Purity of Heart | Summary of Barriers

 

“My listener, before going further, if it seems right to you, we shall look at the course our talk has taken up to this point. For the talk, too, has its laborious development, and it is only when this is completed in the necessary slowness that we may come to an understanding with each other about what the talk presupposes. Only at that point can the talk, being then secure, make use of the agreeable speed that is properly the very life of conversation. Thus, purity of heart is to will one thing, but to will one thing could not mean to will the world’s pleasure and what belongs to it, even if a person only named one thing as his choice, since this one thing was only one by a deception.
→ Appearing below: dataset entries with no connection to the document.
(* ===== verification/BgpDaemon.v ===== *)
(** * Configuring gobgp ([pkg/speaker/bgp/bgp]: conf.go, peers.go, policy.go)

    The speaker's calls to the embedded gobgp server for its global
    configuration, peers and policies.  The calls are the class [BgpDaemon]
    (gobgp is third-party), with the running configuration, the peers and the
    policies as its observable state ([BgpDaemonOk] is the documented effect
    of the calls); the temporary file of a policy goes through the class
    [TempFiles]. *)
From S2P Require Import Prelude GoNet K8s Speaker Metrics BgpConfig BgpTable BgpTypes BgpPath.
Local Open Scope Z_scope.

(** ** gobgp and the file system *)
Record DaemonView `{GM : GoBgpMessages} := mkDaemonView {
  dv_global : option api_Global;              (* the running configuration *)
  dv_peers : gmap string api_Peer;
  dv_policies : option api_RoutingPolicy;
  dv_import : option api_PolicyAssignment;
  dv_export : option api_PolicyAssignment
}.
Arguments mkDaemonView {GM} _ _ _ _ _.

Class BgpDaemon (G : Type) `{GM : GoBgpMessages} := {
  StartBgp : api_Global → ST G ();
  StopBgp : ST G ();
  GetBgpGlobal : ST G (string * Z);          (* RouterId, As *)
  AddPeer : api_Peer → ST G ();
  UpdatePeer : api_Peer → ST G ();
  DeletePeer : string → string → ST G ();    (* Address, Interface *)
  ListPeer : ST G (list api_Peer);
  SetPolicies : api_RoutingPolicy → ST G ();
  SetPolicyAssignment : api_PolicyAssignment → ST G ();
  (** What is observed, and the neighbour an address and interface stand for. *)
  dm_view : G → DaemonView;
  neighbor_key : string * string → string;
}.

Class TempFiles (F : Type) := {
  CreateTemp : ST F string;
  WriteFile : string → string → ST F ();
  Abs : string → Result string;
  RemoveAll : string → ST F ();
  tf_files : F → gmap string string;
}.

Record ConfigMap := mkConfigMap { ConfigMap_Name : string; ConfigMap_Namespace : string; ConfigMap_Data : gomap }.
Definition OpenELBBgpName : string := "gobgp.conf".

(** What the speaker's process reaches: gobgp, the metrics, the files. *)
Record BgpProcess (G V F : Type) := mkBgpProcess { bp_bgp : Bgp G; bp_metrics : Registry V; bp_files : F }.
Arguments mkBgpProcess {G V F} _ _ _.
Arguments bp_bgp {G V F} _.
Arguments bp_metrics {G V F} _.
Arguments bp_files {G V F} _.

Section daemon.
Context {R : GoRange} {G V F : Type} `{GM : GoBgpMessages} {BD : BgpDaemon G} {MV : MetricVec V} {TF : TempFiles F}
  {VP : Viper F} {AF : AddressFamilies}.
(** [util.GetNodeName()] *)
Context (nodeName : string).
Abbreviation W := (BgpProcess G V F).

Definition on_daemon {A} (call : ST G A) : ST W A := λ w,
  let b := bp_bgp w in
  let '(g, r) := call (bgpServer b) in
  (mkBgpProcess {| rack := rack b; bgpServer := g |} (bp_metrics w) (bp_files w), r).
Definition on_files {A} (call : ST F A) : ST W A := λ w,
  let '(f, r) := call (bp_files w) in (mkBgpProcess (bp_bgp w) (bp_metrics w) f, r).
Definition on_metrics (f : Registry V → Registry V) : ST W () := λ w,
  (mkBgpProcess (bp_bgp w) (f (bp_metrics w)) (bp_files w), Ok ()).
Definition set_rack (rk : string) : ST W () := λ w,
  (mkBgpProcess {| rack := rk; bgpServer := bgpServer (bp_bgp w) |} (bp_metrics w) (bp_files w), Ok ()).
(** A call whose error is ignored. *)
Definition ignore_err {A} (call : ST W A) : ST W () := st_try call;; mret ().

(** ** [policy.go] *)
Definition toDefaultTable (r : string) : table_RouteType :=
  if bool_decide (r = DEFAULT_POLICY_TYPE_ACCEPT_ROUTE) then ROUTE_TYPE_ACCEPT
  else if bool_decide (r = DEFAULT_POLICY_TYPE_REJECT_ROUTE) then ROUTE_TYPE_REJECT
  else ROUTE_TYPE_NONE_.
Definition toPolicies (r : list string) : list table_Policy := mk_table_Policy <$> r.

Definition import_assignment (a : ApplyPolicyConfig) : api_PolicyAssignment :=
  NewAPIPolicyAssignmentFromTableStruct
    (mk_table_PolicyAssignment GLOBAL_RIB_NAME POLICY_DIRECTION_IMPORT
       (toPolicies (ApplyPolicyConfig_ImportPolicyList a)) (toDefaultTable (ApplyPolicyConfig_DefaultImportPolicy a))).
Definition export_assignment (a : ApplyPolicyConfig) : api_PolicyAssignment :=
  NewAPIPolicyAssignmentFromTableStruct
    (mk_table_PolicyAssignment GLOBAL_RIB_NAME POLICY_DIRECTION_EXPORT
       (toPolicies (ApplyPolicyConfig_ExportPolicyList a)) (toDefaultTable (ApplyPolicyConfig_DefaultExportPolicy a))).
Definition assignGlobalpolicy (a : ApplyPolicyConfig) : ST W () :=
  on_daemon (SetPolicyAssignment (import_assignment a));;
  on_daemon (SetPolicyAssignment (export_assignment a)).

(** The path is empty when an error came before it was known. *)
Definition writeToTempFile (val : string) : ST W (string * option error) :=
  temp ← st_try (on_files CreateTemp);
  match temp with
  | Err e => mret ("", Some e)
  | Panic => st_lift Panic
  | Ok name =>
      r ← st_try (on_files (WriteFile name val));
      match r with
      | Err e => mret ("", Some e)
      | Panic => st_lift Panic
      | Ok _ => match Abs name with
                | Ok path => mret (path, None)
                | Err e => mret ("", Some e)
                | Panic => st_lift Panic
                end
      end
  end.

(** The body of [updatePolicy] once the file is written. *)
Definition applyPolicyFile (path : string) : ST W () :=
  newConfig ← st_read (λ w, ReadConfigfile (bp_files w) path "toml");
  rp ← st_lift (NewAPIRoutingPolicyFromConfigStruct (ConfigSetToRoutingPolicy newConfig));
  on_daemon (SetPolicies rp);;
  assignGlobalpolicy (ApplyPolicy_Config (Global_ApplyPolicy (BgpConfigSet_Global newConfig))).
Nor could willing one thing mean willing it in the vain sense of mere bigness, which only to a man in a state of giddiness appears to be one. For in truth to will one thing, a man must will the Good. This was the first, the possibility of being able to will one thing. But in order genuinely to will one thing, a man must in truth will the Good. On the other hand, as for each act of willing the Good which does not will it in truth, it must be declared double-mindedness. Then there was a type of double-mindedness that in a more powerful and active sort of inner coherence seemed to will the Good, but deceptively willed something else. It willed the Good for the sake of reward, out of fear of punishment, or as a form of self-assertion. But there was another kind of double-mindedness born of weakness, that is commonest of all among men, that versatile double-mindedness that wills the Good in a kind of sincerity, but only wills it ‘to a a certain degree.’”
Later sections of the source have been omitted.